Bernard Frank : «L'antimalraux», «Adam», novembre 1967, n° 16, p. 8-9.

Bernard Frank : «L'antimalraux», Adam, novembre 1967, n° 16, p. 8-9.

 

Avant les réserves ou les compliments, avant même toute lecture, disons notre plaisir qu'il y ait un nouveau Malraux en librairie, sur nos tables. Peu importe que ce livre soit un chef-d'œuvre ou pas. Après dix ans de silence, comme c'est plaisant qu'un homme intelligent nous donne de ses nouvelles, consente à monologuer pendant douze heures devant nous. Après tout, ce n'est pas tous les jours qu'une des plus fameuses bandes illustrées de la littérature se décide à sortir de son cadre pour nous parler en des termes qui ne soit pas seulement des ballons. Une vie à la France-Soir, qui tenterait de s'exprimer comme un beau livre, c'est le rêve.

Sans nous en rendre compte, nous étions devenus étrangement indulgents. On nous avait tellement gavés depuis quinze ans de livres insignifiants, ennuyeux, on avait tellement tenté de nous faire prendre des trouvailles de Concours Lépine pour des chefs-d'œuvre dignes de Proust, de Joyce, de Faulkner, que lorsqu'un écrivain célèbre de plus de soixante-six ans se réveille, cela nous paraît aussi grisant que l'irruption d'un jeune écrivain de génie.

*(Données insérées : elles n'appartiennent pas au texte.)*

(** A flowable once drawn: an image is read from its file at build time. *)
Inductive drawn : Type :=
| DrawParagraph (text : string) (st : style_name)
| DrawSpacer (width height : Z)
| DrawImage (fig : figure) (width height : Z)
| DrawTable (t : Table).

Inductive file : Type :=
| PngFile (fig : figure)
| PdfFile (story : list drawn).

(** ** The file system and the monad of the document renderer *)

(** [build_raises] stands for the reasons outside the program for which
    [doc.build] raises (the output cannot be written, a layout error). *)
Record world : Type := {
  files : string -> option file;
  build_raises : bool
}.

Definition write_file (path : string) (f : file) (w : world) : world :=
  {| files := fun p => if String.eqb p path then Some f else files w p;
     build_raises := build_raises w |}.

Definition delete_file (path : string) (w : world) : world :=
  {| files := fun p => if String.eqb p path then None else files w p;
     build_raises := build_raises w |}.

(** A computation returns a result and the world it leaves, also when it
    raises. *)
Definition IO (A : Type) : Type := world -> result A * world.

Definition ret {A} (a : A) : IO A := fun w => (Ok a, w).

Definition bind {A B} (c : IO A) (k : A -> IO B) : IO B :=
  fun w =>
    match c w with
    | (Ok a, w') => k a w'
    | (Err e, w') => (Err e, w')
    end.

Definition lift {A} (r : result A) : IO A := fun w => (r, w).

Declare Scope io_scope.
Delimit Scope io_scope with io.
Notation "x <- c ;; k" := (bind c (fun x => k))
  (at level 61, c at next level, right associativity) : io_scope.
Notation "c ;; k" := (bind c (fun _ => k))
  (at level 61, right associativity) : io_scope.

(** [plt.savefig(path)] *)
Definition savefig (path : string) (fig : figure) : IO unit :=
  fun w => (Ok tt, write_file path (PngFile fig) w).
(** What a loader body returns and shows when it is run outside the store. *)
Definition uncached {A} (body : M A) : res A * list st_call :=
  let o := body {| st_cache := empty_cache; shown := [] |} in
  (fst o, shown (snd o)).

(** An entry is sound when it holds what the body returns and shows. *)
Definition entry_ok {A} (body : M A) (e : entry A) : Prop :=
  match e with
  | None => True
  | Some (v, replay) => uncached body = (Val v, replay)
  end.

Definition cache_ok (fs : files) (c : cache) : Prop :=
  entry_ok (load_location_data_body fs) (location_entry c) /\
  entry_ok (load_hospital_data_body fs) (hospital_entry c) /\
  entry_ok (load_port_data_body fs) (port_entry c) /\
  entry_ok (load_admin2_geojson_body fs) (geojson_entry c).

(** A body that neither reads nor writes the store. *)
Definition oblivious {A} (body : M A) : Prop :=
  forall c pre,
    body {| st_cache := c; shown := pre |}
    = (fst (uncached body),
       {| st_cache := c; shown := pre ++ snd (uncached body) |}).

(** The store after a call of a memoised function. *)
Definition remember {A} (get : cache -> entry A)
    (set : A * list st_call -> cache -> cache) (body : M A) (c : cache)
    : cache :=
  match get c, fst (uncached body) with
  | None, Val v => set (v, snd (uncached body)) c
  | _, _ => c
  end.

(** A computation is transparent when, from any sound store and after any
    prefix of calls, it returns the same result, shows the same calls and
    leaves a sound store. *)
Definition transparent (fs : files) {A} (m : M A) : Prop :=
  exists r out, forall c pre,
    cache_ok fs c ->
    exists c', cache_ok fs c' /\
      m {| st_cache := c; shown := pre |}
      = (r, {| st_cache := c'; shown := pre ++ out |}).
(** * FAST-LIVO2 visual map core: [Frame], the image pyramid and [VisualPoint]

    A shallow embedding of [src/frame.cpp] and [src/visual_point.cpp].

    - C++ [double] and [float] values are IEEE-754 numbers, kept as Rocq's
      primitive binary64 floats (every binary32 value is a binary64 value and
      the comparisons agree).
    - C++ [int] is a [Z] inside the 32-bit range; the one place that
      increments an [int] writes the wrap-around out.
    - [cv::Mat] is a header (rows, cols, type, data pointer) over a store of
      pixel buffers, so that sharing a buffer and allocating a new one differ.
    - [Feature*] is a handle with decidable equality; [delete] is recorded in
      the list of released handles a method returns. *)

From Stdlib Require Import ZArith Lia Floats String.
From stdpp Require Import base option list.

(* ===================================================================== *)
(** * Eigen: [Vector3d] *)
(* ===================================================================== *)

Module Eigen.
#[local] Open Scope float_scope.

Record Vector3d := V3 { x : float; y : float; z : float }.

(** [a - b] *)
Definition sub (a b : Vector3d) : Vector3d :=
  V3 (x a - x b) (y a - y b) (z a - z b).

(** [-a] *)
Definition opp (a : Vector3d) : Vector3d := V3 (- x a) (- y a) (- z a).

(** [a.dot(b)] *)
Definition dot (a b : Vector3d) : float := x a * x b + y a * y b + z a * z b.

Definition squaredNorm (a : Vector3d) : float := dot a a.

(** [a.normalize()]: Eigen divides by the norm when the squared norm is
    positive and leaves the vector alone otherwise. *)
Definition normalize (a : Vector3d) : Vector3d :=
  let n2 := squaredNorm a in
  if 0 <? n2 then let n := sqrt n2 in V3 (x a / n) (y a / n) (z a / n) else a.
End Eigen.

(* ===================================================================== *)
(** * visual_point.cpp *)
(* ===================================================================== *)

Import Eigen.

(** [feature.h] and the Sophus pose type are not among the sources. A
    [Feature*] held by a point is a handle to a live [Feature] (never a null
    pointer: the selection loops dereference every entry of [obs_]); two
    pointers are equal when the handles are. What the methods read through
    a handle is taken as given: the pose snapshot [T_f_w_], the camera
    centre [T_f_w_.inverse().translation()] it yields, and the [float]
    member [score_]. No method below writes to a [Feature]. *)
Class FeatureAccess := {
  Feature : Type;
  Feature_eq_dec :: EqDecision Feature;
  SE3 : Type;
  T_f_w_ : Feature -> SE3;
  inverse_translation : SE3 -> Vector3d;
  score_ : Feature -> float
}.

Section VisualPointMethods.
Context `{FA : FeatureAccess}.
#[local] Open Scope float_scope.

(** The members of [VisualPoint] the sources name. [ref_patch] is a
    [Feature*]: [None] is [nullptr]. [obs_] is the [std::list<Feature*>],
    front first. *)
Record VisualPoint := mkVisualPoint {
  pos_ : Vector3d;
  previous_normal_ : Vector3d;
  normal_ : Vector3d;
  is_converged_ : bool;
  is_normal_initialized_ : bool;
  has_ref_patch_ : bool;
  obs_ : list Feature;
  ref_patch : option Feature
}.

Definition set_obs (vp : VisualPoint) (l : list Feature) : VisualPoint :=
  mkVisualPoint (pos_ vp) (previous_normal_ vp) (normal_ vp) (is_converged_ vp)
    (is_normal_initialized_ vp) (has_ref_patch_ vp) l (ref_patch vp).

Definition clear_ref_patch (vp : VisualPoint) : VisualPoint :=
  mkVisualPoint (pos_ vp) (previous_normal_ vp) (normal_ vp) (is_converged_ vp)
    (is_normal_initialized_ vp) false (obs_ vp) None.

(** ** [addFrameRef]: [obs_.push_front(ftr)] *)
Definition addFrameRef (ftr : Feature) (vp : VisualPoint) : VisualPoint :=
  set_obs vp (ftr :: obs_ vp).

(** ** [deleteFeatureRef] *)

(** The scan: the list after the first entry equal to [ftr] is erased,
    and the pointers handed to [delete]. *)
Fixpoint deleteFeatureRef_scan (ftr : Feature) (its : list Feature)
  : list Feature * list Feature :=
  match its with
  | [] => ([], [])
  | it :: rest =>
      if decide (it = ftr) then (rest, [it])
      else let '(kept, released) := deleteFeatureRef_scan ftr rest in
           (it :: kept, released)
  end.

Definition deleteFeatureRef (ftr : Feature) (vp : VisualPoint)
  : VisualPoint * list Feature :=
  let vp1 := if decide (ref_patch vp = Some ftr) then clear_ref_patch vp else vp in
  let '(kept, released) := deleteFeatureRef_scan ftr (obs_ vp1) in
  (set_obs vp1 kept, released).

(** ** [getCloseViewObs] *)

(** [cos_angle] of one observation, as the loop body computes it. *)
Definition cos_angle (pos framepos : Vector3d) (it : Feature) : float :=
  let obs_dir := normalize (sub framepos pos) in
  let dir := normalize (sub (inverse_translation (T_f_w_ it)) pos) in
  dot obs_dir dir.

Les six cents pages de Malraux c'est la fraîcheur, la brise même de la littérature.

Nos vieux briscards des lettes en ce moment, mangent leur pain blanc. Pourvu qu'ils ne disent pas trop de «conneries», chaque livre qu'ils publient a de bonnes chances d'être salué d'une salve de mille coups de canon, comme si quelque vaste flotte victorieuse rentrait au port ou qu'un poupon royal, longtemps attendu, venait de naître, à la cour de Belgique, par exemple. Voyer Sartre et ses Mots, Aragon et son Oubli, voyez même Mauriac et ses Mémoires politiques. Les grands écrivains (ce qui n'était jamais arrivé jusqu'alors) bénéficient du même sort que les grands peintres. Passée une certaine ligne, ils sont sacrés. Je n'ai jamais connu une époque à la fois aussi oublieuse et respectueuse que la nôtre. Nous en étions arrivés à ce degré de disette que moi, qui n'ai jamais trouvé que Camus écrivait aussi bien que Druon l'affirme, j'en venais à regretter de ne pas savoir ce que Camus voulait dire par mesure méditerranéenne ou quelle suite il aurait donné à son Homme révolté. J'avais tellement faim que j'aurais pu m'engouffrer dans un drugstore et commander n'importe quel Saint-Exupéry.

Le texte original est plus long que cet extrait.